Challenges of management layer latency issues

One of the main goal of thin arbiter is to have 3rd node in remote/cloud setup which can have higher latency. But our management layer would become very slow with this, if we want to manage the thin-arbiter through glusterd (or gd2) process.

Possible solution: Provide a separate command which will always run, say gluster-tiebreaker, which can be a script which will run glusterfs itself as client process (which can connect to one or more glusterd processes with backup-volfile server).

Now, the volume create can add this arbiter node as a common option, which will make sure the same will be added to all the replica pairs.

A clear document with all tested steps to revert a bad brick to good brick in the thin arbiter.

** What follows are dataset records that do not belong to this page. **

(** ** Indices *)

(** The index of [v] in a table of level [l] (3 for the root, 0 for a leaf). *)
Definition pidx (l : nat) (v : Z) : Z := v / 2 ^ (12 + 9 * Z.of_nat l) mod 512.

(** The number of the page of [v] in a 48-bit address space. *)
Definition page_of (v : Z) : Z := v / 4096 mod 2 ^ 36.

Lemma pidx_range l v : 0 ≤ pidx l v < 512.
Proof. apply Z.mod_pos_bound. done. Qed.

Lemma pidx_land v k : 0 ≤ k → Z.land (Z.shiftr v k) (ENTRY_COUNT - 1) = v / 2 ^ k mod 512.
Proof. intros. change (ENTRY_COUNT - 1) with (Z.ones 9). by rewrite Z.land_ones, Z.shiftr_div_pow2. Qed.

Lemma p4_index_pidx v : p4_index v = pidx 3 v.
Proof. by apply pidx_land. Qed.
Lemma p3_index_pidx v : p3_index v = pidx 2 v.
Proof. by apply pidx_land. Qed.
Lemma p2_index_pidx v : p2_index v = pidx 1 v.
Proof. by apply pidx_land. Qed.
Lemma p1_index_pidx v : p1_index v = pidx 0 v.
Proof. by apply pidx_land. Qed.

Lemma page_of_pidx v :
  page_of v = pidx 0 v + 512 * (pidx 1 v + 512 * (pidx 2 v + 512 * pidx 3 v)).
Proof.
  unfold page_of, pidx.
  replace (2 ^ (12 + 9 * Z.of_nat 0)) with 4096 by done.
  replace (2 ^ (12 + 9 * Z.of_nat 1)) with (4096 * 512) by done.
  replace (2 ^ (12 + 9 * Z.of_nat 2)) with (4096 * 512 * 512) by done.
  replace (2 ^ (12 + 9 * Z.of_nat 3)) with (4096 * 512 * 512 * 512) by done.
  rewrite <- !Z.div_div by lia.
  generalize (v / 4096). intros n. change (2 ^ 36) with (512 * (512 * (512 * 512))).
  rewrite (Z.rem_mul_r n) by lia. rewrite (Z.rem_mul_r (n / 512)) by lia.
  rewrite (Z.rem_mul_r (n / 512 / 512)) by lia. lia.
Qed.

(** Two addresses are on one page exactly when their indices agree. *)
Lemma page_of_eq v w : page_of v = page_of w ↔ ∀ l, (l ≤ 3)%nat → pidx l v = pidx l w.
Proof.
  rewrite !page_of_pidx. pose proof (pidx_range 0 v). pose proof (pidx_range 1 v).
  pose proof (pidx_range 2 v). pose proof (pidx_range 3 v). pose proof (pidx_range 0 w).
  pose proof (pidx_range 1 w). pose proof (pidx_range 2 w). pose proof (pidx_range 3 w).
  split.
  - intros E l Hl. destruct l as [|[|[|[|]]]]; lia.
  - intros E. rewrite (E 0%nat), (E 1%nat), (E 2%nat), (E 3%nat) by lia. done.
Qed.

Lemma align_down_eq p : 0 ≤ p < 2 ^ 64 → align_down p = p - p mod 4096.
Proof.
  intros Hp. unfold align_down. change (not_u 64 (PAGE_SIZE - 1)) with (mask 12 64).
  rewrite (Z.div_mod p 4096) at 1 by lia.
  replace (4096 * (p / 4096) + p mod 4096) with (Z.lor (p mod 4096) (4096 * (p / 4096))).
  - pose proof (Z.mod_pos_bound p 4096). pose proof (Z.div_mod p 4096).
    rewrite land_mask_lor; [lia|lia|lia|lia|]. rewrite Z.mul_comm. by apply Z.mod_mul.
  - rewrite (lor_aligned _ _ 12); [lia|lia|by apply Z.mod_pos_bound|].
    rewrite Z.mul_comm. by apply Z.mod_mul.
Qed.

Lemma align_down_ok p : 0 ≤ p < 2 ^ 52 → paddr_ok (align_down p).
Proof.
  intros Hp. rewrite align_down_eq by lia. pose proof (Z.mod_pos_bound p 4096).
  pose proof (Z.div_mod p 4096). split; [lia|].
  replace (p - p mod 4096) with (p / 4096 * 4096) by lia. by apply Z.mod_mul.
Qed.

Lemma page_offset_eq v : page_offset v = v mod 4096.
Proof. unfold page_offset. change (PAGE_SIZE - 1) with (Z.ones 12). by rewrite Z.land_ones. Qed.

(** ** The abstract map

    [walk st l t v] is the leaf table reached from the table [t] of level [l];
    [leaf] is the entry found there, unless it is unused. *)

Section Abstract.
Context {P : Profile} {PTE : GenericPTE} {H : RvmHal}.

Fixpoint walk (st : PTState H) (l : nat) (t v : Z) : option Z :=
  match l with
  | O => Some t
  | S l' =>
      let e := entry st t (pidx l v) in
      if is_unused e then None else walk st l' (paddr e) v
  end.

Definition leaf (st : PTState H) (l : nat) (t v : Z) : option Z :=
  u ← walk st l t v;
  let e := entry st u (pidx 0 v) in
  if is_unused e then None else Some e.

(** The entry that translates [v]. *)
Definition mapped (st : PTState H) (v : Z) : option Z := leaf st 3 (root_paddr st) v.

End Abstract.

(** ** The invariant *)

Section Invariant.
Context {PTE : GenericPTE} {H : RvmHal} {HL : RvmHalLaws H}.

(** [lv] gives every table its level. Entries of a table above the leaves are
    unused or point to a table one level below; no table has two parents; the
    host has handed out exactly these pages. *)
Record pt_inv (st : PTState H) (lv : gmap Z nat) : Prop := {
  inv_root : lv !! root_paddr st = Some 3%nat;
  inv_valid t l : lv !! t = Some l → paddr_ok t;
  inv_tables t : is_Some (lv !! t) ↔ t ∈ intrm_tables st;
  inv_entry t l i : lv !! t = Some (S l) → 0 ≤ i < 512 →
    is_unused (entry st t i) = true ∨
    ∃ p, entry st t i = new_table p ∧ lv !! p = Some l;
  inv_parent t1 l1 i1 t2 l2 i2 p :
    lv !! t1 = Some (S l1) → lv !! t2 = Some (S l2) → 0 ≤ i1 < 512 → 0 ≤ i2 < 512 →
    entry st t1 i1 = new_table p → entry st t2 i2 = new_table p → t1 = t2 ∧ i1 = i2;
  inv_host : hal_owns (host st) (dom lv);
}.

(** A page table the invariant holds of, for some assignment of levels. *)
Definition pt_ok (st : PTState H) : Prop := ∃ lv, pt_inv st lv.

End Invariant.

Section Proofs.
Context {P : Profile} {PTE : GenericPTE} {PL : GenericPTELaws PTE}.
Context {H : RvmHal} {HL : RvmHalLaws H}.
Implicit Types (st : PTState H) (lv : gmap Z nat).

(** *** Entries do not overlap *)

Lemma entry_addr_inj t i t' i' : paddr_ok t → paddr_ok t' → 0 ≤ i < 512 → 0 ≤ i' < 512 →
  entry_addr t i = entry_addr t' i' → t = t' ∧ i = i'.
Proof.
  intros [_ Ht] [_ Ht'] Hi Hi'. unfold entry_addr.
  replace t with (0 + t) at 1 by lia. replace t' with (0 + t') at 1 by lia.
  rewrite !phys_to_virt_linear. intros E.
  pose proof (Z.div_mod t 4096). pose proof (Z.div_mod t' 4096). lia.
Qed.

Lemma entry_write_eq st t i e : entry (write_entry st (entry_addr t i) e) t i = e.
Proof. unfold entry, write_entry, write_word. cbn. by rewrite Z.eqb_refl. Qed.

Lemma entry_write_ne st t i e t' i' :
  paddr_ok t → paddr_ok t' → 0 ≤ i < 512 → 0 ≤ i' < 512 → (t, i) ≠ (t', i') →
  entry (write_entry st (entry_addr t i) e) t' i' = entry st t' i'.
Proof.
  intros Ht Ht' Hi Hi' Hne. unfold entry, write_entry, write_word. cbn.
  destruct (_ =? _) eqn:E; [|done]. breflect. exfalso. apply Hne.
  destruct (entry_addr_inj t' i' t i) as [-> ->]; done.
Qed.

Lemma entry_fill_eq st p i : 0 ≤ i < 512 →
  fill_page (mem st) (phys_to_virt p) 0 (entry_addr p i) = 0.
Proof. intros Hi. unfold fill_page, entry_addr, PAGE_SIZE. case_bool; [lia|].
  apply andb_false_iff in E as [?|?]; breflect; lia. Qed.

Lemma entry_fill_ne st p t i : paddr_ok p → paddr_ok t → p ≠ t → 0 ≤ i < 512 →
  fill_page (mem st) (phys_to_virt p) 0 (entry_addr t i) = entry st t i.
Proof.
  intros [_ Hp] [_ Ht] Hne Hi. unfold fill_page, entry, entry_addr, PAGE_SIZE.
  replace p with (0 + p) at 1 2 by lia. replace t with (0 + t) at 1 2 by lia.
  rewrite !phys_to_virt_linear. case_bool; [|by rewrite ?phys_to_virt_linear].
  pose proof (Z.div_mod p 4096). pose proof (Z.div_mod t 4096). lia.
Qed.

(** *** Walks *)

Lemma next_table_new p : paddr_ok p → next_table_mut (new_table p) = Ok p.
Proof.
  intros Hp. unfold next_table_mut. by rewrite new_table_present, new_table_huge, new_table_paddr.
Qed.

Lemma next_table_unused e : is_unused e = true → next_table_mut e = Err BadState.
Proof. intros E. unfold next_table_mut. by rewrite unused_absent. Qed.

(** A walk in a well-formed table ends at a leaf table. *)
Lemma walk_level st lv l t v u :
  pt_inv st lv → lv !! t = Some l → walk st l t v = Some u → lv !! u = Some 0%nat.
Proof.
  intros Hinv. revert t. induction l as [|l IH]; intros t Ht; cbn.
  { by intros [= ->]. }
  pose proof (pidx_range (S l) v) as Hr.
  destruct (inv_entry st lv Hinv t l (pidx (S l) v) Ht Hr) as [->|(p & -> & Hp)]; [done|].
  rewrite new_table_used, new_table_paddr by (by eapply inv_valid). by apply IH.
Qed.

(** Two walks that end at one leaf table took the same way. *)
Lemma walk_inj st lv l t t' v w u :
  pt_inv st lv → lv !! t = Some l → lv !! t' = Some l →
  walk st l t v = Some u → walk st l t' w = Some u →
  t = t' ∧ ∀ k, (1 ≤ k ≤ l)%nat → pidx k v = pidx k w.
Proof.
  intros Hinv. revert t t'. induction l as [|l IH]; intros t t' Ht Ht'.
  { cbn. intros [= ->] [= ->]. split; [done|lia]. }
  pose proof (pidx_range (S l) v) as Hr. pose proof (pidx_range (S l) w) as Hr'.
  cbn [walk].
  destruct (inv_entry st lv Hinv t l _ Ht Hr) as [->|(p & Ep & Hp)]; [done|].
  destruct (inv_entry st lv Hinv t' l _ Ht' Hr') as [->|(p' & Ep' & Hp')]; [done|].
  rewrite Ep, Ep', !new_table_used, !new_table_paddr by (by eapply inv_valid).
  intros Hw Hw'. destruct (IH p p' Hp Hp' Hw Hw') as [-> Hk].
  destruct (inv_parent st lv Hinv t l _ t' l _ p' Ht Ht' Hr Hr' Ep Ep') as [-> Hi].
  split; [done|]. intros k Hkl. destruct (decide (k = S l)) as [->|]; [done|]. apply Hk. lia.
Qed.

Lemma get_entry_mut_walk st lv v : pt_inv st lv →
  get_entry_mut st v =
    match walk st 3 (root_paddr st) v with
    | Some u => Ok (entry_addr u (pidx 0 v))
    | None => Err BadState
    end.
Proof.
  intros Hinv. unfold get_entry_mut. cbn [walk].
  rewrite p4_index_pidx, p3_index_pidx, p2_index_pidx, p1_index_pidx.
  destruct (inv_entry st lv Hinv _ 2 (pidx 3 v) (inv_root st lv Hinv) (pidx_range 3 v))
    as [E3|(p3 & -> & H3)].
  { by rewrite (next_table_unused _ E3), E3. }
  rewrite next_table_new, new_table_used, new_table_paddr by (by eapply inv_valid).
  destruct (inv_entry st lv Hinv _ 1 (pidx 2 v) H3 (pidx_range 2 v)) as [E2|(p2 & -> & H2)].
  { by rewrite (next_table_unused _ E2), E2. }
  rewrite next_table_new, new_table_used, new_table_paddr by (by eapply inv_valid).
  destruct (inv_entry st lv Hinv _ 0 (pidx 1 v) H2 (pidx_range 1 v)) as [E1|(p1 & -> & H1)].
  { by rewrite (next_table_unused _ E1), E1. }
  by rewrite next_table_new, new_table_used, new_table_paddr by (by eapply inv_valid).
Qed.

(** *** Adding an empty table

    The state after entry [i] of [t], unused before, has been pointed at the
    fresh zeroed page [p]. *)
Definition grown (st : PTState H) (t i p : Z) (h : Host) : PTState H :=
  write_entry
    (mkPT (fill_page (mem st) (phys_to_virt p) 0) h (root_paddr st) (intrm_tables st ++ [p]))
    (entry_addr t i) (new_table p).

This is very important in this design as there are possibilities where just because of one (or few) file pending heal, a whole brick, which may contain millions of files may be marked as bad. In that case, we need a mechanism to override the code-path by resetting the relevant flags.

Feedback welcome @pranithk @itisravi @karthik-us @aspandey

gluster-ant · 2018-03-25T12:47:08Z

A patch https://review.gluster.org/19545 has been posted that references this issue.
Commit message: cluster/afr: Implement thin-arbiter translator

gluster-ant · 2018-04-09T01:22:25Z

A patch https://review.gluster.org/19835 has been posted that references this issue.
Commit message: afr: thin arbiter changes

pranithk · 2018-04-18T10:37:19Z

I found a race bug in the earlier design where split-brains can happen. I just had a discussion with @aspandey @itisravi @karthik-us about the problem and solution. Ashish will be updating the design doc with the relevant changes. This is going to be fixed as a separate bug after the initial implementation.

@aspandey Please add a comment once you update the design document.

aspandey · 2018-04-20T08:06:03Z

I have updated the design document as per the discussion on issue raised because of race between shd up call and transaction.
Please review it and provide your comments.

pranithk · 2018-04-25T08:02:28Z

@amarts @ShyamsundarR There was no consensus in the document which brought doc/spec approved flags about the format of the document last I checked. What do you guys think we should do to get the spec/doc approved flags considering that the google-doc already has the documentation of the work that is done? Should we send one more patch to glusterfs-specs?

gluster-ant · 2018-04-25T19:37:12Z

A patch https://review.gluster.org/19940 has been posted that references this issue.
Commit message: cluster/afr: shd changes for thin arbiter.

amarts · 2018-04-27T03:07:16Z

Flags provided after revisiting the document and the CLI format discussions in glusterd2 issues (referenced above).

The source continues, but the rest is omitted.